World Markets Weaken Further As Oil Makes News Lows

0
World Markets Weaken Further As Oil Makes News Lows

Today’s trading opened in the green for both Asian and European markets. The rally in Asian stocks may have been fueled by weak Chinese economic growth data that suggests more stimulus ahead.

China weakness continues

China’s GDP (gross domestic product) rose 6.8% in the fourth quarter according to official Chinese government figures, as compared to the previous year’s first quarter. The number indicates that the Chinese economy continues to lose momentum following a major growth slowdown since 2009. Alongside this, the region’s industrial production grew 5.9% in December, disappointing market expectations of 6% growth.

China’s retail sales dropped marginally against December expectations as retail grew 11.1% versus projections of 11.3%. The People’s Bank of China (PBOC) set the most recent dollar-yuan fix at 6.5596.

Asian stocks higher

Reacting to the reports, the Shanghai SE Composite Index reversed its direction and surged by 3.22% to the psychologically important 3,000 level. Hong Kong’s Hang Seng followed on cue and was up by 2.07% to 19,635. Overall, it seems that China’s weak numbers were already priced in the market and did not come as a great surprise.

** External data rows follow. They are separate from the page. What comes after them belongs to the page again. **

(* ===== verification/ProxyTheorems.v ===== *)
(** * Properties of the proxy

    What a proxy is for: one subscription on the main server per type, however many clients ask;
    results returned to the client that is waiting for them; the objects as the main server last
    sent them; and nothing for a client that has not authenticated. *)

From Stdlib Require Import Lia.
From stdpp Require Import options.
From S2P Require Import Prelude Schema Messages ProxyState Proxy.

Local Open Scope Z_scope.

Lemma preserves_subs {A} (J : SubscriptionState → Prop) (I : ProxyServer → Prop) (m : M SubscriptionState A) :
  preserves J m → (∀ p, I p → J (_subscriptionState p)) →
  (∀ p s, I p → J s → I (p <| _subscriptionState := s |>)) → preserves I (subs m).
Proof. intros Hm HIJ HJI. apply preserves_zoom. intros p Hp. apply HJI; [done|]. apply Hm. auto. Qed.

(** ** One subscription on the main server for each type *)

(** The types that the proxy asked the main server for, in order. *)
Definition asked (l : list Sent) : list (string * string) :=
  omap (λ m, match m with ToServer (Subscribe schema typename _ _) => Some (schema, typename) | _ => None end) l.

Lemma dom_delete_sub {V} `{Countable K} (d : gmap K V) (W : gset K) k : dom d ⊆ W → dom (delete k d) ⊆ W.
Proof. rewrite dom_delete_L. set_solver. Qed.
Lemma dom_insert_sub {V} `{Countable K} (d : gmap K V) (W : gset K) k v : k ∈ W → dom d ⊆ W → dom (<[k := v]> d) ⊆ W.
Proof. rewrite dom_insert_L. set_solver. Qed.

Section asked.
Context `{Serialization}.
Context (set_pop : gset (Channel * SubscriptionKey) → Channel * SubscriptionKey →
                   outcome (gset (Channel * SubscriptionKey))).
Context (dict_get_None : outcome (option bytes)).
Context (uuid4 : nat → string) (core_definition : SchemaDefinition).
#[local] Set Default Proof Using "Type*".

(** What the subscription state shows of the types: those asked for, and those that clients wait for. *)
Record calm (l : list (string * string)) (W : gset (string * string)) (s : SubscriptionState) : Prop := {
  calm_asked : asked (sent s) = l;
  calm_waiting : dom (subscriptionsPendingSubscriptionOnServer s) ⊆ W;
}.

Lemma calm_send l W msg : asked [msg] = [] → preserves (calm l W) (send msg).
Proof using Type.
  intros Hmsg. apply preserves_modify. intros s [Ha Hw]. split; [|exact Hw].
  unfold asked in *. cbn. by rewrite omap_app, Ha, Hmsg, app_nil_r.
Qed.
(** The thread is where it was, and only the views of [own] were entered or released. *)
Record same_scope (own : list nat) (s s' : Thread) : Prop := {
  same_cur : cur_view s' = cur_view s;
  same_native : s_current_view s' = s_current_view s;
  same_watchers : watchers s' = watchers s;
  same_lives : ∀ v, v ∉ own → life s' v = life s v;
}.

Lemma same_scope_refl own s : same_scope own s s.
Proof. by split. Qed.

Lemma same_scope_trans own1 own2 s1 s2 s3 :
  same_scope own1 s1 s2 → same_scope own2 s2 s3 → same_scope (own1 ++ own2) s1 s3.
Proof.
  intros [C1 N1 W1 L1] [C2 N2 W2 L2]. split; [congruence..|].
  intros v [H1 H2]%not_elem_of_app. by rewrite L2, L1.
Qed.

Lemma unused_same own s s' v : same_scope own s s' → v ∉ own → unused s v → unused s' v.
Proof. intros [_ _ _ L] Hv (l & Hl & H). exists l. by rewrite L. Qed.

(** ** The views and watchers of a block *)

Fixpoint views_of (b : block) : list nat :=
  match b with
  | BAccess _ | BRaise _ => []
  | BSeq b1 b2 | BTry b1 b2 => views_of b1 ++ views_of b2
  | BView v b | BNocommit v b => v :: views_of b
  | BMask b | BWatch _ b => views_of b
  end.
Fixpoint watchers_of (b : block) : list nat :=
  match b with
  | BAccess _ | BRaise _ => []
  | BSeq b1 b2 | BTry b1 b2 => watchers_of b1 ++ watchers_of b2
  | BView _ b | BNocommit _ b | BMask b => watchers_of b
  | BWatch w b => w :: watchers_of b
  end.
(** No watcher is set inside its own scope; it may be set again afterwards. *)
Fixpoint unnested (b : block) : bool :=
  match b with
  | BAccess _ | BRaise _ => true
  | BSeq b1 b2 | BTry b1 b2 => unnested b1 && unnested b2
  | BView _ b | BNocommit _ b | BMask b => unnested b
  | BWatch w b => bool_decide (w ∉ watchers_of b) && unnested b
  end.
(* ===== verification/ReactorTheorems.v ===== *)
(** * What a reactor guarantees

    In its own thread, a reactor that waits is told of every change to what its function read, and
    a call of [stop] ends it, in every interleaving with the connection.  Used by calls, it takes
    the time at which its function asked to be called again for the end of its patience. *)

From Stdlib Require Import Lia.
From stdpp Require Import options.
From S2P Require Import Prelude Schema Messages Connection Views Reactor ReactorLoop.

Local Open Scope Z_scope.

(** ** What a pass saw *)

Lemma seen_writes views x : hadWrites x = true → hadWrites (foldl onViewClose x views) = true.
Proof.
  revert x. induction views as [|a views IH]; intros x Hx; cbn; [done|]. apply IH. unfold onViewClose. by rewrite Hx.
Qed.

Lemma seen_grows views x :
  hadWrites (foldl onViewClose x views) = false →
  seenKeys x ⊆ seenKeys (foldl onViewClose x views) ∧
  ∀ a, a ∈ views → keys_read a ⊆ seenKeys (foldl onViewClose x views).
Proof.
  revert x. induction views as [|a views IH]; intros x Hx; cbn in *; [split; [done|]; intros a Ha; by apply elem_of_nil in Ha|].
  destruct (IH _ Hx) as [Hs Ha]. unfold onViewClose in Hs at 1.
  destruct (hadWrites x) eqn:Hw; [by rewrite seen_writes in Hx by (unfold onViewClose; by rewrite Hw)|].
  case_bool_decide as Hf; [rewrite seen_writes in Hx; [done|unfold onViewClose; by rewrite Hw, bool_decide_true]|].
  cbn in Hs. split; [set_solver|]. intros a' [->|Ha']%elem_of_cons; [set_solver|by apply Ha].
Qed.

Lemma seen_all views : hadWrites (seen_of views) = false → ∀ a, a ∈ views → keys_read a ⊆ seenKeys (seen_of views).
Proof. intros H. by apply seen_grows. Qed.

(** ** The queue *)

Lemma queue_of_put q x r q' :
  (q < length (queues r))%nat →
  queue_of (put q x r) q' = if decide (q = q') then queue_of r q' ++ [x] else queue_of r q'.
Proof.
  intros Hq. unfold queue_of, put. cbn. case_decide as Heq; subst.
  - destruct (lookup_lt_is_Some_2 _ _ Hq) as [l Hl]. by rewrite list_lookup_alter_eq, Hl.
  - by rewrite list_lookup_alter_ne.
Qed.

Definition present (s : System) : list Item := queue_of (reactor s) (transactionQueue (reactor s)).

(** [k] is mentioned in the queue, or the connection is about to put it there. *)
Definition notified (s : System) (k : Key) : Prop :=
  (∃ l, Keys l ∈ present s ∧ k ∈ l) ∨
  match pump s with
  | PIdle => False
  | PApplied l | PNoted l => k ∈ l
  | PHolding q l => q = transactionQueue (reactor s) ∧ k ∈ l
  end.

(** ** The invariant *)

Definition recording (p : Point) : bool :=
  match p with
  | AtCalculate | Calculating _ _ _ | AtSleep _ | AtResult | AtCheck | AtBlock | WaitHead _ _ | Waiting _ _ => true
  | _ => false
  end.
Definition after_pass (p : Point) : bool :=
  match p with AtResult | AtCheck | AtBlock | WaitHead _ _ | Waiting _ _ => true | _ => false end.
Definition waits (p : Point) : option (Z * Z) :=
  match p with WaitHead cur final | Waiting cur final => Some (cur, final) | _ => None end.

(** What the last pass has left behind. *)
Record pass_known (s : System) : Prop := {
  pk_keys : readKeys (loop s) = Some (seenKeys (seen_of (last_views (loop s)).*2));
  pk_notified : ∀ k, k ∈ default ∅ (readKeys (loop s)) → (last_base (loop s) < version s k)%nat → notified s k;
  pk_views : ∀ v, v ∈ last_views (loop s) → (last_base (loop s) <= v.1)%nat;
  pk_writes : hadWrites (seen_of (last_views (loop s)).*2) = true →
    ∃ w, loop_wakeup (loop s) = Some w ∧ w <= clock s ∧
      ∀ cur final, waits (at_point (loop s)) = Some (cur, final) → w <= cur;
}.

Record loop_ok (s : System) : Prop := {
  lo_queue : (transactionQueue (reactor s) < length (queues (reactor s)))%nat;
  lo_holding : match pump s with PHolding q _ => (q < length (queues (reactor s)))%nat | _ => True end;
  lo_stopper : match stopper s with SHolding q => (q < length (queues (reactor s)))%nat | _ => True end;
  lo_want : recording (at_point (loop s)) = true → wantRecordTransactions (reactor s) = true;
  lo_version : ∀ k, (version s k <= cur_tid s)%nat;
  lo_pass : ∀ start base closed, at_point (loop s) = Calculating start base closed →
    start <= clock s ∧ (base <= cur_tid s)%nat ∧ (∀ v, v ∈ closed → (base <= v.1)%nat) ∧
    ∀ k, (base < version s k)%nat → notified s k;
  lo_last : after_pass (at_point (loop s)) = true → last_pass_fine (loop s) = true → pass_known s;
  lo_wait : ∀ cur final, waits (at_point (loop s)) = Some (cur, final) →
    cur <= clock s ∧ ∀ w, loop_wakeup (loop s) = Some w → final <= w;
  lo_waiting : ∀ cur final, at_point (loop s) = Waiting cur final → cur < final;
  lo_sleep : ∀ until, at_point (loop s) = AtSleep until → last_pass_fine (loop s) = false;
}.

Meanwhile, Japan’s Nikkei 225 had a mixed session closing up by 0.55% to 17,048.37. Japanese economy minister Akira Amari has claimed that the weakness in Japanese stocks was driven by external factors such as pressures in emerging markets and the oil rout.

European markets traded up, ending two consecutive sessions of losses. France’s CAC 40 led the rally with 1.93% gains followed by Europe’s Euronext 100, which was up by 1.88% to 838.14. US financial markets remained closed on Monday but opened 1% higher this morning.

Following the developments in China, world markets will now keep a close tab on the oil price. Brent crude had a small rebound and was seen trading above $20 per barrel. Concerns regarding the oil glut worsened as Iran prepares to introduce more oil post sanctions, which is likely to worsen the current global oil supply glut further.